The chance was slim, he knew, but they couldn’t afford to miss even the slimmest opportunity here today.
“I miss this,” Alicia said happily at his side. “Late nights, days of battle and rough sex. My kind of living.” She opened fire as a man peered around a corner ahead, blowing a small part of his head away.
More streets, and the attackers spread out even more until their line grew dangerously thin. Drake saw the final few houses ahead where the ground sloped away towards the plaza and hurried forward.
His mic buzzed. “Problem.”
“What?”
But then he reached the summit of the hill himself and flashed a glance down. A large amount of terrorist guards and what looked like hired mercenaries were running toward them, staying low and firing in sequence so that never a second passed without a bullet in flight. A well-organized force.

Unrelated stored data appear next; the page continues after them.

Lemma is_substring_one_argument_faults_witness :
  EvaluateValue (H := abi32) no_ext
    (mkExpr FnSubstring "is_substring" [LiteralExpr "a" (13, 14)] 0 15) (sample_state "") = None.
Proof.
  apply (is_substring_one_argument_faults (H := abi32) no_ext "is_substring" (TLit "a")
    (LiteralExpr "a" (13, 14)) 0 15 (sample_state "") "a"); [constructor|vm_compute; reflexivity|reflexivity].
Defined.
(** A control triple with a negative difference length is not refused: the
    length check compares only the sum with the new size, and [FillBuffer]
    converts the length to a huge unsigned one.  When the difference block holds
    more than the new file's bytes the application of such a patch never
    returns a result: it writes outside the output block (or the decompressor
    stalls). *)
Lemma negative_length_not_refused fuel old pre x y z cs d e n post :
  - INT_MAX ≤ x < 0 → - INT_MAX ≤ y ≤ INT_MAX → - INT_MAX ≤ z ≤ INT_MAX →
  0 < n ≤ INT_MAX → n ≤ heap → n < zlen d ≤ INT_MAX → (24 ≤ fuel)%nat →
  let patch := patch_file ((x, y, z) :: cs) d e n in
  zlen (pre ++ patch ++ post) ≤ INT_MAX →
  ∀ r, ApplyBSDiffPatchMem fresh heap fuel old (pre ++ patch ++ post) (zlen pre) ≠ Done r.
Proof.
  intros Hx Hy Hz Hn Hh Hd Hf patch Hs r. unfold patch in *.
  rewrite ApplyBSDiffPatchMem_header by (done || lia).
  destruct fuel as [|fuel]; [lia|]. cbn [patch_loop]. rewrite decide_True by lia.
  unfold INT_MAX in *. destruct (offtin_record x y z) as (E0 & E8 & E16 & E24);
    [unfold INT_MAX; lia..|].
  pose proof (bz_round_trip (ctrl_bytes ((x, y, z) :: cs)) []) as Hc.
  rewrite ctrl_bytes_cons in Hc at 2.
  destruct (FillBuffer_ok (S fuel) _ _ _ Hc) as (cst' & Ec & _);
    [rewrite E24; unfold INT_MAX; lia|unfold zlen in E24; lia|].
  rewrite E24 in Ec. rewrite Ec. cbn [mbind run_bind].
  rewrite decide_False by (intros Hk; by apply Hk).
  rewrite E0. cbn [access mbind run_bind]. rewrite E8. cbn [access mbind run_bind].
  rewrite E16. cbn [access mbind run_bind].
  rewrite off_t_id by (unfold INT_MAX; lia). rewrite decide_False by lia.
  unfold fill_new_data, FillBuffer.
  replace (u32 (s32 x)) with (2 ^ 32 + x).
  2: { rewrite wrap_s_id by (unfold in_s; lia). unfold wrap_u.
       rewrite <- (Z.mod_add x 1), Z.mod_small by lia. lia. }
  destruct (FillBuffer_loop _ (2 ^ 32 + x) _ _) as [[[r1 stored] dst']| |] eqn:Ed; [|by intros [=]|by intros [=]].
  apply (FillBuffer_loop_stored _ _ _ _ d) in Ed as [k ->]; [|apply bz_round_trip|lia].
  cbn [mbind run_bind app]. unfold store. rewrite decide_False; [done|].
  rewrite !zlen_app. pose proof (zlen_nonneg k). unfold zlen at 3. rewrite length_map, length_seq. lia.
Qed.
End patch_lemmas.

Drake cast quickly about. The containers were a few hundred yards to their right, offering advancement and cover. He keyed the mic. “Move right.”

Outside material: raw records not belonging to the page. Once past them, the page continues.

Lemma suffix_ok k : 0 ≤ k ≤ zlen old →
  run_ok (suffix sa old k) (λ '(i, a), 0 ≤ i ≤ zlen old ∧ zlen a = zlen old - i).
Proof.
  destruct Hsa as [Hlen Hall]. intros Hk. unfold suffix, rd.
  eapply run_ok_bind; [apply run_ok_access_is with (Q := λ i, 0 ≤ i ≤ zlen old)|].
  - apply znth_is_Some. lia.
  - intros i Hi. unfold znth in Hi. case_decide; [|done].
    rewrite Forall_lookup in Hall. by apply Hall in Hi.
  - intros i Hi. rewrite decide_True by done. apply run_ok_ret. split; [done|].
    unfold zlen in *. rewrite length_drop. lia.
Qed.

Lemma search_ok fuel new st en :
  0 ≤ st ≤ en → en ≤ zlen old → en - st ≤ Z.of_nat fuel →
  run_ok (search fuel sa old new st en)
    (λ '(len, pos), 0 ≤ len ≤ zlen new ∧ 0 ≤ pos ≤ zlen old).
Proof.
  revert st en. induction fuel as [|fuel IH]; intros st en Hst Hen Hf.
  1: assert (en - st < 2) by lia.
  all: cbn [search]; case_decide as Hd; [|try lia].
  1,2: eapply run_ok_bind; [apply suffix_ok; lia|]; intros [i a] [Hi Ha];
    eapply run_ok_bind; [apply suffix_ok; lia|]; intros [j b] [Hj Hb];
    cbv zeta; pose proof (matchlen_bounds a new); pose proof (matchlen_bounds b new);
    case_decide; apply run_ok_ret; lia.
  pose proof (Z.div_mod (en - st) 2 ltac:(lia)). pose proof (Z.mod_pos_bound (en - st) 2 ltac:(lia)).
  cbv zeta. eapply run_ok_bind; [apply suffix_ok; lia|]. intros [i a] [Hi Ha].
  case_decide; apply IH; lia.
Qed.
End search_lemmas.

Section bsdiff_lemmas.
Context (old new : bytes).

Lemma same_ok i j : 0 ≤ i < zlen old → 0 ≤ j < zlen new → run_ok (same old new i j) (λ _, True).
Proof.
  intros Hi Hj. unfold same.
  eapply run_ok_bind; [eapply run_ok_access_is with (Q := λ _, True); [by apply znth_is_Some|done]|].
  intros x _.
  eapply run_ok_bind; [eapply run_ok_access_is with (Q := λ _, True); [by apply znth_is_Some|done]|].
  intros y _. by apply run_ok_ret.
Qed.

(** Whether position [i] of the new file agrees with the old one at the current
    offset. *)
Definition hits (off i : Z) : bool :=
  bool_decide (i + off < zlen old ∧ znth old (i + off) = znth new i).
Definition score (off a n : Z) : Z :=
  zlen (filter (λ i, hits off i) (seqZ a n)).

Lemma hit_ok off i : 0 ≤ i + off → 0 ≤ i < zlen new →
  hit old new off i = Done (hits off i).
Proof.
  intros Ho Hi. unfold hit, hits. case_decide as Hd.
  - apply znth_is_Some in Hi as [y Hy].
    destruct (proj2 (znth_is_Some old (i + off)) ltac:(lia)) as [x Hx].
    unfold same. rewrite Hx, Hy. cbn [access mbind run_bind]. unfold mret, run_ret. f_equal.
    apply bool_decide_ext. naive_solver.
  - rewrite bool_decide_eq_false_2 by tauto. done.
Qed.

Lemma score_step off a n : 0 ≤ n →
  score off a (n + 1) = score off a n + (if hits off (a + n) then 1 else 0).
Proof.
  intros Hn. unfold score. rewrite seqZ_app by lia. rewrite filter_app, zlen_app. f_equal.
  change (seqZ (a + n) 1) with [0 + (a + n)]. rewrite filter_cons, Z.add_0_l.
  by destruct (hits off (a + n)).
Qed.
Lemma score_nonneg off a n : 0 ≤ score off a n.
Proof. apply zlen_nonneg. Qed.
Lemma score_mono off a n m : 0 ≤ n ≤ m → score off a n ≤ score off a m.
Proof.
  intros Hn. replace m with (n + (m - n)) by lia. unfold score.
  rewrite seqZ_app, filter_app, zlen_app by lia.
  pose proof (zlen_nonneg (filter (λ i, hits off i) (seqZ (a + n) (m - n)))). lia.
Qed.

They side-stepped quickly, backs to the houses, firing tenaciously and throwing dozens of grenades. Bullets flashed in both directions, hammering against the house walls like thunder, showering those around with mortar, digging up dirt around the advancing terrorists, spinning some around and sending others hurtling back down the bloody slope. Explosions tore up rock and soil, flesh and bone. A desperate melee of death and destruction saw Drake’s whole team dodging to the right and digging into positions among the high, steel containers. Drake threw himself to the hard earth, kicking up dust and stones, wasting no time as he sighted on those below and blasted out another barrage of lead.
Then the attackers crested the hill, still firing, and were suddenly among them. D
rake fired twice, still prone, taking two men out, then rose and met a head-on assault. He smashed the butt of his rifle into the man’s teeth, felt a spray of blood, lifted the weapon and brought it hard down on the top of his head. The man fell to his knees. Drake drew the knife with his other hand and finished it. Another man flung himself at the Englishman. Drake simply stood, unbendable, and met the man’s flight with a powerful head-butt to the face. Without sound or movement, his attacker collapsed in a heap.

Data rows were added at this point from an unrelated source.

(* ===== verification/SufSort.v ===== *)
(** The suffix sort of [bsdiff.c] is total: on every file of bytes it ends, reads and
    writes inside its arrays, and the result is a permutation of the positions.

    The array [I] is a sequence of blocks.  A run of [l] sorted suffixes starts with
    [- l]; a group lists suffixes that share their first [h] bytes.  [V] maps a
    suffix to its place, in a group to the last place of the group. *)
From S2P Require Import Prelude Bytes Bz2 BsPatch BsDiff.

(** * Arrays *)
Lemma rd_ok a i x : znth a i = Some x → rd a i = Done x.
Proof. intros E. unfold rd. by rewrite E. Qed.
Lemma run_ok_then {A B} (a : A) (f : A → run B) Q : run_ok (f a) Q → run_ok (Done a ≫= f) Q.
Proof. done. Qed.
Lemma wr_ok a i x : 0 ≤ i < zlen a → wr a i x = Done (<[Z.to_nat i := x]> a).
Proof. intros. unfold wr. by rewrite decide_True. Qed.
Lemma znth_insert_eq {A} (l : list A) i x : 0 ≤ i < zlen l → znth (<[Z.to_nat i := x]> l) i = Some x.
Proof.
  intros. rewrite znth_lookup by lia. apply list_lookup_insert_eq. unfold zlen in *. lia.
Qed.
Lemma znth_insert_ne {A} (l : list A) i j x : 0 ≤ i → j ≠ i → znth (<[Z.to_nat i := x]> l) j = znth l j.
Proof.
  intros. unfold znth. case_decide; [|done]. apply list_lookup_insert_ne. lia.
Qed.

(** [R] is at [a] of the array. *)
Definition at_ (l : list Z) (a : Z) (R : list Z) : Prop :=
  0 ≤ a ∧ ∀ o e, R !! o = Some e → znth l (a + Z.of_nat o) = Some e.
Lemma at_app l a R R' : at_ l a (R ++ R') ↔ at_ l a R ∧ at_ l (a + zlen R) R'.
Proof.
  unfold at_, zlen. split.
  - intros [Ha H]. split_and!; [done| |lia|].
    + intros o e E. apply H. by apply lookup_app_l_Some.
    + intros o e E. replace (a + _ + _) with (a + Z.of_nat (length R + o)) by lia. apply H.
      rewrite lookup_app_r by lia. by replace (length R + o - length R)%nat with o by lia.
  - intros [[Ha H] [_ H']]. split; [done|]. intros o e [E|[Hl E]]%lookup_app_Some; [by apply H|].
    apply H' in E. rewrite <- E. f_equal. lia.
Qed.
Lemma at_nil l a : 0 ≤ a → at_ l a [].
Proof. intros Ha. split; [done|]. intros o e. by rewrite lookup_nil. Qed.
Lemma at_end l a R : at_ l a R → R ≠ [] → a + zlen R ≤ zlen l.
Proof.
  intros [_ H] Hne. destruct (last R) as [e|] eqn:El; [|by apply last_None in El].
  rewrite last_lookup in El. apply H in El. apply znth_Some in El. unfold zlen in *.
  destruct R; [done|]. simpl in *. lia.
Qed.
Lemma at_same l l' a R : (∀ p, a ≤ p < a + zlen R → znth l' p = znth l p) → at_ l a R → at_ l' a R.
Proof.
  intros Hs [Ha H]. split; [done|]. intros o e E. rewrite Hs; [by apply H|].
  apply lookup_lt_Some in E. unfold zlen. lia.
Qed.

(** Exchanging two elements of a list. *)
Definition swap (R : list Z) (i j : nat) : list Z :=
  match R !! i, R !! j with Some x, Some y => <[j := x]> (<[i := y]> R) | _, _ => R end.
Lemma swap_perm R i j : swap R i j ≡ₚ R.
Proof.
  unfold swap. destruct (R !! i) as [x|] eqn:Ei; [|done]. destruct (R !! j) as [y|] eqn:Ej; [|done].
  by apply Permutation_insert_swap.
Qed.
Lemma swap_length R i j : length (swap R i j) = length R.
Proof. apply Permutation_length, swap_perm. Qed.
Lemma swap_lookup_ne R i j o : o ≠ i → o ≠ j → swap R i j !! o = R !! o.
Proof.
  intros. unfold swap. destruct (R !! i); [|done]. destruct (R !! j); [|done].
  by rewrite !list_lookup_insert_ne.
Qed.
Lemma swap_lookup_r R i j x : R !! i = Some x → (j < length R)%nat → swap R i j !! j = Some x.
Proof.
  intros Ei Hj. unfold swap. rewrite Ei. destruct (lookup_lt_is_Some_2 R j Hj) as [y Ej]. rewrite Ej.
  apply list_lookup_insert_eq. by rewrite length_insert.
Qed.
Lemma swap_lookup_l R i j y : R !! j = Some y → (i < length R)%nat → swap R i j !! i = Some y.
Proof.
  intros Ej Hi. unfold swap. destruct (lookup_lt_is_Some_2 R i Hi) as [x Ei]. rewrite Ei, Ej.
  destruct (decide (i = j)) as [->|]; [rewrite list_lookup_insert_eq by (by rewrite length_insert); congruence|].
  rewrite list_lookup_insert_ne by done. by apply list_lookup_insert_eq.
Qed.

Lemma swap_I_ok s a R i j : at_ (sort_I s) a R → (i < length R)%nat → (j < length R)%nat →
  run_ok (swap_I s (a + Z.of_nat i) (a + Z.of_nat j)) (λ s', sort_V s' = sort_V s ∧
    zlen (sort_I s') = zlen (sort_I s) ∧ at_ (sort_I s') a (swap R i j) ∧
    ∀ p, ¬ (a ≤ p < a + zlen R) → znth (sort_I s') p = znth (sort_I s) p).
Proof.
  intros [Ha HR] Hi Hj.
  destruct (lookup_lt_is_Some_2 R i Hi) as [x Ei]. destruct (lookup_lt_is_Some_2 R j Hj) as [y Ej].
  pose proof (HR i x Ei) as Hx. pose proof (HR j y Ej) as Hy.
  pose proof (znth_Some _ _ _ Hx). pose proof (znth_Some _ _ _ Hy).
  unfold swap_I. rewrite (rd_ok _ _ _ Hx). cbn [mbind run_bind]. rewrite (rd_ok _ _ _ Hy). cbn [mbind run_bind].
  rewrite wr_ok by done. cbn [mbind run_bind]. rewrite wr_ok by (by rewrite zlen_insert). cbn [mbind run_bind].
  apply run_ok_ret. cbn [sort_I sort_V]. split_and!; [done|by rewrite !zlen_insert| |].
  - split; [done|]. intros o e Eo. destruct (decide (o = j)) as [->|Hoj].
    + rewrite (swap_lookup_r _ _ _ _ Ei Hj) in Eo. injection Eo as <-.
      apply znth_insert_eq. by rewrite zlen_insert.
    + rewrite znth_insert_ne by lia. destruct (decide (o = i)) as [->|Hoi].
      * rewrite (swap_lookup_l _ _ _ _ Ej Hi) in Eo. injection Eo as <-. by apply znth_insert_eq.
      * rewrite znth_insert_ne by lia. rewrite swap_lookup_ne in Eo by done. by apply HR.
  - intros p Hp. unfold zlen in Hp. rewrite !znth_insert_ne by lia. done.
Qed.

Gunfire, grunting and screaming, shouts of mercy and cries of bloodlust pierced the day. Mai took a surprise elbow to the face and stumbled back against a metal siding, weapon falling. Drake was almost too stunned to react, to help her, but before he could even move, Alicia drew her pistol, spun and shot the adversary in the time it took him to draw a single breath.
Mai blinked at her. “Thanks.”
Alicia just winked before turning her attention back to the man she had by the throat.
Drake shook his head. “This is all just a delay tactic.” He could see beyond the edge now, down into the plaza. The terrorist leaders were just finishing up their business as if it were a steady day at the local meat market. They didn’t hurry. Barely a single one cast even a glance up the hill to the place where men fought and died on their behalf.
“Damn their arrogance,” he whispered furiously. “But it’ll cost them.”
As the onslaught began to thin out, Drake advanced. He took a quick look around, taking stock. He couldn’t see everyone, but saw no fatalities on their side.
“To me,” he said into the mic. “To the plaza.”
Men emerged from between the containers, weapons ready, steadfastly determined to make the next advance. With high and constant vigilance, they swept down the hill, shooting everything that moved ahead. Now, to Drake’s satisfaction, the terrorist leaders and arms dealers were fleeing with abandon, leaving personal bodyguards and crates and boxes of armaments and missiles in their wake.